Requirement
The word "hands" marks the lines to copy; find all of them in the entries below.

Data to use
================

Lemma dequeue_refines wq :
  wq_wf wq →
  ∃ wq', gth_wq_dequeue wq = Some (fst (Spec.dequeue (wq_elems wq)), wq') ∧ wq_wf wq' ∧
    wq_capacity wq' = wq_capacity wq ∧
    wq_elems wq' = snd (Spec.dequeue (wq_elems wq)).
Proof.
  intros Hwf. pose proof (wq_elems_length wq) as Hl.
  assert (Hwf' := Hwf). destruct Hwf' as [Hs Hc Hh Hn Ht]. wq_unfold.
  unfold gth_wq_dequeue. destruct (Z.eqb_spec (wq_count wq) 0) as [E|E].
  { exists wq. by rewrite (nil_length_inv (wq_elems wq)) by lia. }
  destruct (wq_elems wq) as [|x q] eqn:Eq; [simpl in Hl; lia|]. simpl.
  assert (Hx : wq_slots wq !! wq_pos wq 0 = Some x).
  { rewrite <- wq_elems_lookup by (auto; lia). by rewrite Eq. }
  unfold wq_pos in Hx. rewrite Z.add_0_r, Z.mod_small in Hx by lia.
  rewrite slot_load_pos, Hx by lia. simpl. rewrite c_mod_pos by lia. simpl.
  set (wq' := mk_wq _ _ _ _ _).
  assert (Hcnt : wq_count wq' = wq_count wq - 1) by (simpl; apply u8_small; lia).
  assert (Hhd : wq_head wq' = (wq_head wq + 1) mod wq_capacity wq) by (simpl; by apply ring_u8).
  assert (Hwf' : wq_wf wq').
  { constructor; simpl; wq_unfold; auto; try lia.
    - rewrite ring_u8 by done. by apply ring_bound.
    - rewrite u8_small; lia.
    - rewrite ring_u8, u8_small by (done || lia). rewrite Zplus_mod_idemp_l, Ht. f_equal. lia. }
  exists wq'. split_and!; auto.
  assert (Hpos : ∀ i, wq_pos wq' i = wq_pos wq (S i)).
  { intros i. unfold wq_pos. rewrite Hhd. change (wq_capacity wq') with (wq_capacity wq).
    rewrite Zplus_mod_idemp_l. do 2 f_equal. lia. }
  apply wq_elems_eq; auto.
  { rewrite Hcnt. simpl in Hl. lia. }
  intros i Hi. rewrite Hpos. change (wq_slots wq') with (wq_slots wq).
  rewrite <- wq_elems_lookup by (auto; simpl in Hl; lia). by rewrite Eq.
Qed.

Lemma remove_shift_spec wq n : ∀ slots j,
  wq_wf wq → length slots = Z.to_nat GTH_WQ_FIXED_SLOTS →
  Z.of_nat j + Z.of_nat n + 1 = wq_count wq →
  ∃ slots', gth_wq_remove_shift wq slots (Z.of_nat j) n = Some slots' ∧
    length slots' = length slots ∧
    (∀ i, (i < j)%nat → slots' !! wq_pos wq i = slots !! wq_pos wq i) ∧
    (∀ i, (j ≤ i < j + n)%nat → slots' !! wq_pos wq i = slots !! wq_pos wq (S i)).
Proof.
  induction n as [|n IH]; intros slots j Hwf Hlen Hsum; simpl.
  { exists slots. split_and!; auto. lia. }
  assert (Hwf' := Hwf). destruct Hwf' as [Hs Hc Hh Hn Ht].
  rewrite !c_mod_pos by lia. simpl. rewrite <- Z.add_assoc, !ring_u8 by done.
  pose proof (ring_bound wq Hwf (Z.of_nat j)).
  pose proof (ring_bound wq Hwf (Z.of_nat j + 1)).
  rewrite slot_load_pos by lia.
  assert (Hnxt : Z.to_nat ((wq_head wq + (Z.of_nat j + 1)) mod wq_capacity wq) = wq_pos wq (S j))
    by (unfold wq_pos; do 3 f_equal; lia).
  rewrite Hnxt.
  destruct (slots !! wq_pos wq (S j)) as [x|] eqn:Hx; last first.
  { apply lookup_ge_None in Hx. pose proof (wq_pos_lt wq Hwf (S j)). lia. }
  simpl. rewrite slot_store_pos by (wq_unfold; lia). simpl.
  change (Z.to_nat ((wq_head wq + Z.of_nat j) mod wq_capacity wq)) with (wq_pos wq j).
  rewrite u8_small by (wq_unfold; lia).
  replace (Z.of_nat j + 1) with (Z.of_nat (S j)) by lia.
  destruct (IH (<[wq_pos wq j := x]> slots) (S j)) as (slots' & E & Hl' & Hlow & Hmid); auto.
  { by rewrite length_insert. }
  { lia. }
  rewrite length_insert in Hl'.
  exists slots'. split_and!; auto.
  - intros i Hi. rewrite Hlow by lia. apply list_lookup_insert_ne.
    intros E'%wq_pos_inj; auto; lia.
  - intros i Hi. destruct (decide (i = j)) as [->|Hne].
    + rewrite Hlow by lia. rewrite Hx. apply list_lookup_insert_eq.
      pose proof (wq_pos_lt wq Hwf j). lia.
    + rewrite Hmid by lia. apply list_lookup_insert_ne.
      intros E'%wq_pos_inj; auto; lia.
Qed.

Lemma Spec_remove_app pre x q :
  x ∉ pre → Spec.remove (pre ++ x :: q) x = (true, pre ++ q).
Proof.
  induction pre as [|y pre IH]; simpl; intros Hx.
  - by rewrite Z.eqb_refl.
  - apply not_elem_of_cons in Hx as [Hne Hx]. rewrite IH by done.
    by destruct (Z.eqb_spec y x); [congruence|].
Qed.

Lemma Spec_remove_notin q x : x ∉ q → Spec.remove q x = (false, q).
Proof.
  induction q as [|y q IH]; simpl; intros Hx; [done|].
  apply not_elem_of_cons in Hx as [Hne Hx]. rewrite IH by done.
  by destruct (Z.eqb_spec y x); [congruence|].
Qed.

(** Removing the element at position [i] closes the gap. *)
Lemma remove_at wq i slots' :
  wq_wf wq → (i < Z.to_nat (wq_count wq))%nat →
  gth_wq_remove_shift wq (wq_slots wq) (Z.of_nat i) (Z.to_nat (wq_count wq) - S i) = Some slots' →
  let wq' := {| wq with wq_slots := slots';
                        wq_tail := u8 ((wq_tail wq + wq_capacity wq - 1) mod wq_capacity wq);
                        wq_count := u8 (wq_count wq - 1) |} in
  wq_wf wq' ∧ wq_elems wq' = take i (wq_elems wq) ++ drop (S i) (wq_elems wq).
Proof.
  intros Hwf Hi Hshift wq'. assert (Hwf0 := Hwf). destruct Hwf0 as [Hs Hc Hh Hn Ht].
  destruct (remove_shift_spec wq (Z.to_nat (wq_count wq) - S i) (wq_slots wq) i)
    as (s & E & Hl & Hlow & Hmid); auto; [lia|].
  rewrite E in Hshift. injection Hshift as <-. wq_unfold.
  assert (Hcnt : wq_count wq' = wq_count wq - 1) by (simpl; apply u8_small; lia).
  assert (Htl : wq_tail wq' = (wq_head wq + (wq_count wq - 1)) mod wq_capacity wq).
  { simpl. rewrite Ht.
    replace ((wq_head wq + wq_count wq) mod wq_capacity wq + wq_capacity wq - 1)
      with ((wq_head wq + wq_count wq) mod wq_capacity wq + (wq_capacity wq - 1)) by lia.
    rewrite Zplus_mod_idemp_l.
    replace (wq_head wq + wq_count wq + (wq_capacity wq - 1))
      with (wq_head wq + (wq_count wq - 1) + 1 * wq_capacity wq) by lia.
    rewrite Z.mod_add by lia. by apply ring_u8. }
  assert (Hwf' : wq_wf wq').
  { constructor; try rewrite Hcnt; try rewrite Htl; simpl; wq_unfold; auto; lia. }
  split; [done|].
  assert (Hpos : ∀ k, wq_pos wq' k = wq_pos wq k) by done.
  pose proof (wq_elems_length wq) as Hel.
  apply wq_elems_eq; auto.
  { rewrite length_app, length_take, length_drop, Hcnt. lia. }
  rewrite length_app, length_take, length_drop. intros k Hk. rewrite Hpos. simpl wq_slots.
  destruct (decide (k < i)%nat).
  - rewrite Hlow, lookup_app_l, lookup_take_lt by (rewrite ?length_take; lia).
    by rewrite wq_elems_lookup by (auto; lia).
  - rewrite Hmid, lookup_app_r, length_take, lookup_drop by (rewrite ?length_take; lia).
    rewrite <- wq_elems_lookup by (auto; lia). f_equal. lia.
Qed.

================

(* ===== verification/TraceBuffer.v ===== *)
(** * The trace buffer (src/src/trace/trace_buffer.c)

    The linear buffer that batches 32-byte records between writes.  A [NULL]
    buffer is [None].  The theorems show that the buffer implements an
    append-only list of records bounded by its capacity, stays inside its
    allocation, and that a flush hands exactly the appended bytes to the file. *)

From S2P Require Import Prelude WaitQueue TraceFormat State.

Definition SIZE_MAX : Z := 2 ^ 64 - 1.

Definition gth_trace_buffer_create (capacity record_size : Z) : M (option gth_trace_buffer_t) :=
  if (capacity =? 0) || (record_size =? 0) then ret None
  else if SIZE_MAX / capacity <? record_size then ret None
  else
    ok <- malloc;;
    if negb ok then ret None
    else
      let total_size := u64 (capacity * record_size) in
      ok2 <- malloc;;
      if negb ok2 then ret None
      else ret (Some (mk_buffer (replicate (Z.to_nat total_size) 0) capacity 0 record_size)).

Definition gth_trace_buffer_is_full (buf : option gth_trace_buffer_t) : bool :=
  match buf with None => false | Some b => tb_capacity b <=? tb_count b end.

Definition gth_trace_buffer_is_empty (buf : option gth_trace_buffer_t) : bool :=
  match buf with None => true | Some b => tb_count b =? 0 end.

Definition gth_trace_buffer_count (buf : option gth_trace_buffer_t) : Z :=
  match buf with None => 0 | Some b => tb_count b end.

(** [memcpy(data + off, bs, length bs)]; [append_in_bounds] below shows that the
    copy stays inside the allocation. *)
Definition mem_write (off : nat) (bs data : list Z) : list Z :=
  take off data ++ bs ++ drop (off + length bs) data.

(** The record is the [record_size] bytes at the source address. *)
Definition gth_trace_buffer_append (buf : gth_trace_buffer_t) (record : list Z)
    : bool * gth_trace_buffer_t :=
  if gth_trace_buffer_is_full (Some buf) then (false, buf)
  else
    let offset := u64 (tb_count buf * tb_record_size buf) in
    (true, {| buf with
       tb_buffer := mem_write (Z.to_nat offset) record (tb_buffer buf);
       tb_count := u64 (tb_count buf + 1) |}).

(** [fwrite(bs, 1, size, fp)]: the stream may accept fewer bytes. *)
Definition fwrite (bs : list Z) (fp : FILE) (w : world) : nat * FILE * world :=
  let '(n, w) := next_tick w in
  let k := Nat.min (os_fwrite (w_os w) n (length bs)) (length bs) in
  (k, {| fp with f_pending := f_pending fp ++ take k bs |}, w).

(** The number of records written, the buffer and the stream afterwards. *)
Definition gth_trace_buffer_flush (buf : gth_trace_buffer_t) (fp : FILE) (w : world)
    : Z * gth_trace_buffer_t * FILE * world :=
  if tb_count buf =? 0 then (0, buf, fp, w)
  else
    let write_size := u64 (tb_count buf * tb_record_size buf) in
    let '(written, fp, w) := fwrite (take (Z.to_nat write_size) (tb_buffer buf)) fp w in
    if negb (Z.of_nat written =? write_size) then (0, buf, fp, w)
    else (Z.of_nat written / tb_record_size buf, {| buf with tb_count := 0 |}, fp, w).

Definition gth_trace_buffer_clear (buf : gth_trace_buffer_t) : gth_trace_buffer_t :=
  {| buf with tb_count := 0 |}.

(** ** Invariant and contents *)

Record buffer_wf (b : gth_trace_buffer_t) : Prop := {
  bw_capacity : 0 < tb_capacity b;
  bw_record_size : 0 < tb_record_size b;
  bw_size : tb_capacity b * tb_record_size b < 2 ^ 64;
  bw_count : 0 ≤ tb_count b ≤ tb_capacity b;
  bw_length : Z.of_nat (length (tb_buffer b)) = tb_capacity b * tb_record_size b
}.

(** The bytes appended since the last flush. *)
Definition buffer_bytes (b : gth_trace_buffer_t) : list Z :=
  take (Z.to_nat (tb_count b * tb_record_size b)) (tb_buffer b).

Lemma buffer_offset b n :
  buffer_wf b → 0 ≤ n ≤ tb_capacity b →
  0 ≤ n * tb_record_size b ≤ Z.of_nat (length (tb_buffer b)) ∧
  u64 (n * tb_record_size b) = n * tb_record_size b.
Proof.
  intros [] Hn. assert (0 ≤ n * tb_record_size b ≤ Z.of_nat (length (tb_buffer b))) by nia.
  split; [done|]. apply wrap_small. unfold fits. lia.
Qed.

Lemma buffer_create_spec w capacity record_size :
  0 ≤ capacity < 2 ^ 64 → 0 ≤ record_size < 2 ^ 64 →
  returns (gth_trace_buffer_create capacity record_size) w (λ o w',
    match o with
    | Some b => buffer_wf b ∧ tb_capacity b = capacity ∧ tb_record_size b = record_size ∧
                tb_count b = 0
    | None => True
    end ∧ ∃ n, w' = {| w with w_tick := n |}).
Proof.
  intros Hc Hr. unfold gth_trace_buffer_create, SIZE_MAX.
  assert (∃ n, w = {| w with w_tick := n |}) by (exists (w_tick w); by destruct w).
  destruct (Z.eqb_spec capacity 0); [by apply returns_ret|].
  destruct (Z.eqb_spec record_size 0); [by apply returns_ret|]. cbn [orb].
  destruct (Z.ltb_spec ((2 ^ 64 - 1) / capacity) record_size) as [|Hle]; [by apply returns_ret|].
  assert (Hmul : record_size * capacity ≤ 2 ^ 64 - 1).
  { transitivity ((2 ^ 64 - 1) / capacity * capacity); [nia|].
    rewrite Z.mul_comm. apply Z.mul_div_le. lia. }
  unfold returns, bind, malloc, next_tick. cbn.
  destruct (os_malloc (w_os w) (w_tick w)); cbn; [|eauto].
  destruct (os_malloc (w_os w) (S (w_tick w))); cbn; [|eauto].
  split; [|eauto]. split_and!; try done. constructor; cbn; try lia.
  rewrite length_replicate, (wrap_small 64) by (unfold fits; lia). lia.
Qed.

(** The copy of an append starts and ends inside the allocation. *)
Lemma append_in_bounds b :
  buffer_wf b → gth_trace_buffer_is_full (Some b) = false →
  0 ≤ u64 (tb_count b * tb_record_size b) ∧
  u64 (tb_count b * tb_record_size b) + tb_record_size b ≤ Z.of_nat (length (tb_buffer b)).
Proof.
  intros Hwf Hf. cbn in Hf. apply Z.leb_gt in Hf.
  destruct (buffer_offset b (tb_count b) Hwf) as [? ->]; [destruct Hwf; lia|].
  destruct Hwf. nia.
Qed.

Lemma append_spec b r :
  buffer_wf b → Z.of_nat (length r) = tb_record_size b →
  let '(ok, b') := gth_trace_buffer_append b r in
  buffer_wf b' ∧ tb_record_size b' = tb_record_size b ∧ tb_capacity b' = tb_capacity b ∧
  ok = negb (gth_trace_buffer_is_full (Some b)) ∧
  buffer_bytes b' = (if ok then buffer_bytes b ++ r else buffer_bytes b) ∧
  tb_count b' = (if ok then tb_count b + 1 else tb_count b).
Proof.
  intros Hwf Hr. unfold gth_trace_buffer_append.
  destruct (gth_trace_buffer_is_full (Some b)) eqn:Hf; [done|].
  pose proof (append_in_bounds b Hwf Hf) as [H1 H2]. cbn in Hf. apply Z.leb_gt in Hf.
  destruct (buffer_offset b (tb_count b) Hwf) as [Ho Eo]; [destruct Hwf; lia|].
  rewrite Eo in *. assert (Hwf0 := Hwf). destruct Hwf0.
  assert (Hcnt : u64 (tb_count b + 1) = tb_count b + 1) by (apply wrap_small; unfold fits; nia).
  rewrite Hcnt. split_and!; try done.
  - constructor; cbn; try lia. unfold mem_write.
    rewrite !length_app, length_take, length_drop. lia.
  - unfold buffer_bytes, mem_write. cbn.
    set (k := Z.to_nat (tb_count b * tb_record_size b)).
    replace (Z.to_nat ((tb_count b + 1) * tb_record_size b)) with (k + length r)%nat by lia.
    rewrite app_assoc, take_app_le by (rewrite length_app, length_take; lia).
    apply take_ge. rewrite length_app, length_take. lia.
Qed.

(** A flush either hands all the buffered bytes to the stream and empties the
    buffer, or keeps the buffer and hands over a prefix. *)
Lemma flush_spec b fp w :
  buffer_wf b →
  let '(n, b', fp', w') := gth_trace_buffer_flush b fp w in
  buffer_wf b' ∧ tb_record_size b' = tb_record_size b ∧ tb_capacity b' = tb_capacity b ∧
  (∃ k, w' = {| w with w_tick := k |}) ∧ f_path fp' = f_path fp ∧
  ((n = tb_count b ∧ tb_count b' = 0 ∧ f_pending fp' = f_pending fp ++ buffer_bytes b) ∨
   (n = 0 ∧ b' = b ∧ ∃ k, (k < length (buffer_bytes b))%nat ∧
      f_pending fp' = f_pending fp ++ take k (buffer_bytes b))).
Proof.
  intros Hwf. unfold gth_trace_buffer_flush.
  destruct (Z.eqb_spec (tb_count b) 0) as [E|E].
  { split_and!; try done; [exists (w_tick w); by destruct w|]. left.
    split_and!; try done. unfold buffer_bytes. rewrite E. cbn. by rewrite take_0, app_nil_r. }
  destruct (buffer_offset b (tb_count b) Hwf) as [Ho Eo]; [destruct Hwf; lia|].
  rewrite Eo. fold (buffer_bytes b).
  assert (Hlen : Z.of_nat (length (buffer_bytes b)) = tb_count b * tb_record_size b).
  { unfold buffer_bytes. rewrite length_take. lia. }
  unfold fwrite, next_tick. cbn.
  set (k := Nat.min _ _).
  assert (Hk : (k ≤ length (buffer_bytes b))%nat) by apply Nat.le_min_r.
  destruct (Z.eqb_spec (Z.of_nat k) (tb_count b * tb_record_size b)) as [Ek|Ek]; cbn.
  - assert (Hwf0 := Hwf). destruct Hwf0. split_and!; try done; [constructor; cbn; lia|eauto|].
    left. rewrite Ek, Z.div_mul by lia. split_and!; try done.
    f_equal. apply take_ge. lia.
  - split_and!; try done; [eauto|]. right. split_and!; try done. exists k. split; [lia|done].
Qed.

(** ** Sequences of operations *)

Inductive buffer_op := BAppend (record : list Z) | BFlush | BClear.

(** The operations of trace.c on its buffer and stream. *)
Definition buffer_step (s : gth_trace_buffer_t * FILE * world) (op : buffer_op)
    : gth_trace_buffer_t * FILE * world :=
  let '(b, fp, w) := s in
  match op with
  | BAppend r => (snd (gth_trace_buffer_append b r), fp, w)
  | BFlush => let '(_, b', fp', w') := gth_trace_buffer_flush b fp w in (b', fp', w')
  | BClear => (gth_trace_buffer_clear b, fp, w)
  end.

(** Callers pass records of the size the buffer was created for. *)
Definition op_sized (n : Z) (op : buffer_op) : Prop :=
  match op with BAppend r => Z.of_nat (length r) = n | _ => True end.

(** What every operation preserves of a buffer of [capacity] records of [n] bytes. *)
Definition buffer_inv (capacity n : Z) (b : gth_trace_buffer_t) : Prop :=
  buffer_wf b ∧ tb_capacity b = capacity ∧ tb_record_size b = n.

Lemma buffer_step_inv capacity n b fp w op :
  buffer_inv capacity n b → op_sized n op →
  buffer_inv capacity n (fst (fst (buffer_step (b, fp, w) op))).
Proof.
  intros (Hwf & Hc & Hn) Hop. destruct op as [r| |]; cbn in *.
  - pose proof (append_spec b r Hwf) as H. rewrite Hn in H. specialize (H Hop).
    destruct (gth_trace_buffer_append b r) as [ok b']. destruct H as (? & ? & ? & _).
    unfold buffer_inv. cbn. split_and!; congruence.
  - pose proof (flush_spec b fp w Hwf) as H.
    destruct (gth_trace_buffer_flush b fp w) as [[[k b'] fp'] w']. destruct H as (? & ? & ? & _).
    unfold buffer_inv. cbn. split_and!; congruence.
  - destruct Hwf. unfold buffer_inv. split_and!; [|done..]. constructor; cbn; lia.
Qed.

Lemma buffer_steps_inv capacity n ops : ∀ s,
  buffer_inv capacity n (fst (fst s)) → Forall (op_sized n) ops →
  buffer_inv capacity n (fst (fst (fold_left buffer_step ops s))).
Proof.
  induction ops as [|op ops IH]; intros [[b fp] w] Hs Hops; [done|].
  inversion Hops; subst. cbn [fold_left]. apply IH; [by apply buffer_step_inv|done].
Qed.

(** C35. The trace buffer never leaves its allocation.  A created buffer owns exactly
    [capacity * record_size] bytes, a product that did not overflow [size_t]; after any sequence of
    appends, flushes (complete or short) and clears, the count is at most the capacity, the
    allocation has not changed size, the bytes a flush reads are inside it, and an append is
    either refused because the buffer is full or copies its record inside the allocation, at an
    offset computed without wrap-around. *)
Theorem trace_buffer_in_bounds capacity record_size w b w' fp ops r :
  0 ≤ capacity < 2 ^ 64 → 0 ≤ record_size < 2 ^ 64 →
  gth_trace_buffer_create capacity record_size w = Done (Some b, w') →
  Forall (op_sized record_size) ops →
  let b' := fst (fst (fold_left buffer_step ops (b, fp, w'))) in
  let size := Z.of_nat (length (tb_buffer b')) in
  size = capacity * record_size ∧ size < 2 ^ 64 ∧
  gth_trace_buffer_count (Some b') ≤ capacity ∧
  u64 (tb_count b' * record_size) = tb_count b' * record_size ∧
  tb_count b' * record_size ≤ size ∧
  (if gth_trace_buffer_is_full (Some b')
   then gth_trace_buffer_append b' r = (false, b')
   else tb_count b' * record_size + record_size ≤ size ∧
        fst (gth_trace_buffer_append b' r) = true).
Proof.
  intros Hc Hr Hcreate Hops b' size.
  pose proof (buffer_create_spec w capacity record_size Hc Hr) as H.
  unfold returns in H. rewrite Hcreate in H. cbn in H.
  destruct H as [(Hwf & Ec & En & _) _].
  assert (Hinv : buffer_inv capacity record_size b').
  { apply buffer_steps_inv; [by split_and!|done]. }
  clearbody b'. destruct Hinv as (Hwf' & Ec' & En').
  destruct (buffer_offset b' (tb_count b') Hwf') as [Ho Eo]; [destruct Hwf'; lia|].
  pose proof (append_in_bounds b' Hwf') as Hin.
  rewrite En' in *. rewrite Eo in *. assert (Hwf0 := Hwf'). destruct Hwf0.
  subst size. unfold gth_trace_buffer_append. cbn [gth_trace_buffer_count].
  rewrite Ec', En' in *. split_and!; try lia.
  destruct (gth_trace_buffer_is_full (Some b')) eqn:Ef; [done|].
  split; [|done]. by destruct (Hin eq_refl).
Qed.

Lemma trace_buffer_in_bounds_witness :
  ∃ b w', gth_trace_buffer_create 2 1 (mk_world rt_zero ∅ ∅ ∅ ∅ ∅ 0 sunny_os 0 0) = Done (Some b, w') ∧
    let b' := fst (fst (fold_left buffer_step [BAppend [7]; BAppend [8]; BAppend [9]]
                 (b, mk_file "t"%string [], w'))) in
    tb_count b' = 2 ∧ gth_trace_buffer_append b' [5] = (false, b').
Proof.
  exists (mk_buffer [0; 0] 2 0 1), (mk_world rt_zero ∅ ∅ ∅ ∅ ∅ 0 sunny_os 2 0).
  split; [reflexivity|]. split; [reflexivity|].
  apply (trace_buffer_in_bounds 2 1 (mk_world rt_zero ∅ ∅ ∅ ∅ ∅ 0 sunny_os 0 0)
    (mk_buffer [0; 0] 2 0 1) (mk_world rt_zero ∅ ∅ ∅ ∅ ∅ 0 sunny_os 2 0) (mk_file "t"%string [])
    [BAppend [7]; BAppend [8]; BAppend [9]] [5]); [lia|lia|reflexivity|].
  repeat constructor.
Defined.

================

Exercise result
    allocation, and that a flush hands exactly the appended bytes to the file. *)
(** A flush either hands all the buffered bytes to the stream and empties the
    buffer, or keeps the buffer and hands over a prefix. *)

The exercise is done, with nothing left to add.